Many companies are making the shift and no longer talk about their data stack, company database or of their IT department as division within the company! Data is so core to businesses that it doesn’t make sense to think of the as a department or silos within a company. These terms are antiquated though still in use. I’ve made a clear shift in my coverage away from companies that think like this.
Progressive companies operate on what’s called a “data fabric”: it’s an interwoven cloth made of data threads and various software. Each company will have its own unique composition, pattern, material and weave. The beauty of this that it combines various platforms, data sets and programs and they work together in real time.
Software is not a living thing, but we’re using words that are starting us down the path that one day it will be. Terms like Artificial Intelligence and Autonomy have been decade-long buzzwords and self-healing is a term that I’m hearing more and more these days. Which if we think about it was perfectly predictable because it evolved from these concepts. Data Fabric is seems to go hand in hand with self healing since this is how companies that use this term see their digital footprint.
Data fabric is a seamless system that has real time integration across multiple data silos.
Self-healing means that you have the built-in ability to automatically repair damage, like changes that happen in the real world, without any external diagnosis or human intervention.
At the core of this is Automation which has been a major software trend for quite some time. Automation is becoming deeper and more robust, and if we believe the economic harbingers, we’re headed into an economic downturn.

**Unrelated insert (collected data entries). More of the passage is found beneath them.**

(** Only a waiting task is woken. *)
Lemma evt_result_waiting st ev w x : evt_result st ev w = Some x -> st = WAIT_AND \/ st = WAIT_OR.
Proof.
  unfold evt_result. destruct (Z.eqb_spec st WAIT_AND); [by left|].
  destruct (Z.eqb_spec st WAIT_OR); [by right|]. by cbn.
Qed.

(** ** The services *)

(** [rt_evt_set], with the cells it changes. *)
Lemma rt_evt_set_spec m T pr Q D l r id t st ev w flags :
  kernel m T pr Q D l r -> m !! (os_active_TCB, elem (id - 1)) = Some t -> t ∈ T ->
  m !! (t, state) = Some st -> m !! (t, events) = Some ev -> m !! (t, waits) = Some w ->
  (st = WAIT_AND \/ st = WAIT_OR -> free_of Q t) ->
  wp (rt_evt_set flags id) (fun _ m' =>
    match evt_result st (Z.lor ev flags) w with
    | None => kernel m' T pr Q D l r /\ m' = <[(t, events) := Z.lor ev flags]> m
    | Some (ev', w') =>
        sched m' T pr (<[os_rdy := (dispatch pr t r l).1]> Q) (remove_dly t D)
          (dispatch pr t r l).1 (dispatch pr t r l).2 /\
        m' !! (t, events) = Some ev' /\ m' !! (t, waits) = Some w' /\ results_are m' t osEventSignal w' /\
        frame (fun p f => evt_frame t p f \/ sfr [t; r] p f) m m'
    end) m.
Proof.
  intros HK Hact Ht Hst Hev Hw Hfree. pose proof HK as [[HL HR Hnew Hr Hrs Htop] Hrun].
  unfold rt_evt_set. wp_run. rewrite (proj2 (Z.eqb_neq _ _)) by (eapply tcb_nonnull; [apply HL|done]).
  wp_run. wp_use evt_post_spec; [done..|]. intros b m1.
  destruct (evt_result st (Z.lor ev flags) w) as [[ev' w']|] eqn:E.
  - intros (-> & HL1 & Hev1 & Hw1 & Hst1 & Hres & HF1).
    assert (Htr : t <> r) by (intros ->; apply evt_result_waiting in E; simplify_eq; by destruct E).
    apply evt_result_waiting in E. unfold evt_frame, dlinks in HF1.
    change (when true ?c) with c. wp_use rt_dispatch_spec; [exact HL1| | |done| |done|by flook..|].
    + split_and!; [done|by apply Hfree|]. rewrite remove_dly_in. tauto.
    + by apply loose_remove_dly.
    + intros x Hx. destruct (HR x) as (stx & Hsx & Hiff); [set_solver|]. exists stx. split; [|done].
      eapply frame_eq; [done..|]. set_solver.
    + intros _ m2 [HS HF2].
      assert (frame (fun p f => evt_frame t p f \/ sfr [t; r] p f) m m2).
      { eapply frame_mono; [eapply frame_trans; [exact HF1|exact HF2]|]. unfold evt_frame, dlinks. tauto. }
      unfold sfr, links, dlinks in HF2.
      split_and!; [done|eapply frame_eq; [exact HF2|done|naive_solver]..| |done].
      eapply results_frame; [done|exact HF2|]. naive_solver.
  - intros [-> ->]. wp_run. split; [|done]. eapply kernel_frame; [done|by apply frame_store|].
    unfold links, dlinks. naive_solver.
Qed.

(** [rt_evt_set] for the active task [t]: the flags are added to the task's
    pending ones.  If [t] waits and its condition now holds, it consumes all
    the flags it waited for, the matching ones are its result, its time-out is
    cancelled, and it runs next if its priority is higher than the caller's,
    else it becomes ready.  Otherwise only the pending flags change. *)
Theorem rt_evt_set_correct m T pr Q D l r id t st ev w flags :
  kernel m T pr Q D l r -> m !! (os_active_TCB, elem (id - 1)) = Some t -> t ∈ T ->
  m !! (t, state) = Some st -> m !! (t, events) = Some ev -> m !! (t, waits) = Some w ->
  (st = WAIT_AND \/ st = WAIT_OR -> free_of Q t) ->
  wp (rt_evt_set flags id) (fun _ m' =>
    match evt_result st (Z.lor ev flags) w with
    | None => kernel m' T pr Q D l r /\ m' = <[(t, events) := Z.lor ev flags]> m
    | Some (ev', w') =>
        sched m' T pr (<[os_rdy := (dispatch pr t r l).1]> Q) (remove_dly t D)
          (dispatch pr t r l).1 (dispatch pr t r l).2 /\
        m' !! (t, events) = Some ev' /\ m' !! (t, waits) = Some w' /\ results_are m' t osEventSignal w'
    end) m.
Proof.
  intros. wp_use rt_evt_set_spec; [done..|]. intros _ m'. destruct (evt_result _ _ _) as [[]|]; tauto.
Qed.

(** What waiting for flags may change. *)
Definition wait_frame (r t p : Z) (f : field) : Prop :=
  (p = r /\ (f = events \/ f = waits)) \/ sfr [r; t] p f.

(** The running task blocks for flags, unless the time-out is 0. *)
Lemma evt_block_spec m T pr Q D t l r flags timeout st :
  kernel m T pr Q D (t :: l) r -> 0 <= timeout < 65536 -> st <> READY ->
  wp (r ← load os_tsk run; store r waits flags;; rt_block timeout st;; mret OS_R_TMO) (fun x m' =>
    x = OS_R_TMO /\ m' !! (r, waits) = Some flags /\ frame (wait_frame r t) m m' /\
    if timeout =? 0 then kernel m' T pr Q D (t :: l) r
    else sched m' T pr (<[os_rdy := l]> Q) (timeout_dly r timeout D) l t /\ m' !! (r, state) = Some st) m.
Proof.
  intros HK Hto Hst. pose proof HK as [[HL HR Hnew Hr Hrs Htop] Hrun].
  assert (Hs : is_Some (m !! (r, waits))) by (eapply tcb_some; [apply HL|apply Hr|set_solver]).
  wp_run. set (m1 := <[_ := _]> m).
  assert (HF1 : frame (fun p f => p = r /\ f = waits) m m1) by (by apply frame_store).
  assert (HK1 : kernel m1 T pr Q D (t :: l) r).
  { eapply kernel_frame; [done..|]. unfold links, dlinks. naive_solver. }
  destruct (Z.eqb_spec timeout 0) as [->|Hto0].
  - unfold rt_block. cbn [Z.eqb negb]. wp_run. split_and!; [done|unfold m1; by look|by eapply frame_mono; [exact HF1|]; unfold wait_frame; tauto|done].
  - pose proof HK1 as [[HL1 HR1 Hnew1 Hr1 Hrs1 Htop1] Hrun1].
    wp_use rt_block_spec; [exact HL1| |apply Hr| |apply Hr|done|by eauto|lia|done|].
    + by apply readies_without.
    + eapply (proj1 (proj2 Hr)), HL.
    + intros _ m2 (HS & Hst2 & HF2). wp_run. split_and!; [done| | |done|done].
      * unfold sfr, links, dlinks in HF2. eapply frame_eq; [exact HF2|unfold m1; by look|naive_solver].
      * eapply frame_mono; [eapply frame_trans; [exact HF1|exact HF2]|]. unfold wait_frame. tauto.
Qed.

Automation could allow businesses to adapt their business models without laying off employees. It’s a misconception that automation means getting rid of people, it’s usually about reallocation of resources to optimize revenue and output. Making more with what you have to be able to afford more in the future.
The concept of data fabric isn’t just for individual companies.Companies need to collaborate and scale this concept up to the industry level. I’ve been reading about data fabric since roughly 2017. HERE sponsored my trip to CES to have a sit down with their CEO, Edzard Overbeek, who spoke to me of their move towards being a systems provider.
“What we are describing is we’re moving towards a systems approach to solve all use cases. Through strategic partnerships, we don’t think that any company and I would argue, there’s no company that can do this all by themselves. If the problem is too complex to solve you can’t just solve it through a telecoms lens for through a location or through an industry that you need a platform to come together on where companies feel they control their own data sets, but offer that to other participants on the platform.”
The creation of a data fabric where the data is shared but you’re able to maintain control and offer privacy may be a key factor in enabling companies to weave fabrics together while maintaining control of their data and respecting the privacy of their users.
HERE launched this platform in August of 2019, in hopes of becoming the “NASDAQ of location data” a judgement free neutral platform where the market decides the value of the product. But in talking about this, he got me thinking about how we will build our data fabric in the future:
“If you think about economic transitions, the last 10-15 years were the transitions of large tech companies that had vertically ecosystem. But you would give up a lot. And I think that giving up a lot is starting to really resonate with a lot of people, privacy. I didn’t even know they were using my data. We all know the examples. Okay. So the way we designed this platform is very different.
The way we designed this platform is around the same layer so you have your application your industry your content layer and then the platform itself, but it is open, open means it’s no locking, you can bring your data to the platform you own your data. We’re not asking you to give your data to us. You’re in your sandbox, you can manage your data, what we do for you is we cleanse it, we normalize it to standardize it, we tackle we label it. Now, why don’t we do that, so you can index it. And when you can index it you can search for it. You can search for it you can connect it, you can connect it you can build integrated solutions.”
Why I think data fabric and self healing will go hand in hand as trends is data fabric can be self healing. The two are not mutually exclusive but one will often point to the other. HERE Maps is the best example currently on the market today. They announced a partnership with Daimler early last year in which HERE’s maps would be used in their autonomous drive efforts. In 2020 we will start to hear from these more announcements from progressive companies about how automation is healing platforms.
Why Self Healing is important for real time services
HD Maps are an important component for autonomous drive and roads are constantly changing. Construction, accidents or even a sign getting knocked down the real time service, or in this case, the map needs to be updated.
Speaking with Sheila Nedelcu, head of Highly automated driving at HERE, “They’ll use multiple sources to detect is that sign is no longer there and then automatically remove it from our map, so we’re heal our map…Most automated vehicles are using multiple sensor inputs, and the map is just one of those sensors.”
And we’re right back where we started with Data Fabric
Why will Self Healing be a 2020 Trend?
I believe that Self-Healing will become a trend or Buzzword of 2020 because automation has evolved to a point where services like maps and everything smart city related will maintain itself, or become self healing. This is a natural progression of the automation trend and companies are finally beginning to identify which data is valuable.
The term self-healing definitely tugs at my heartstrings. It’s beautiful language that conjures up thoughts of autonomous machines practicing a bit of self love. Am I being overly romantic? You bet! But the maturity of process from focusing on finding ways to collect data to identify which data is valuable is a beautiful thing.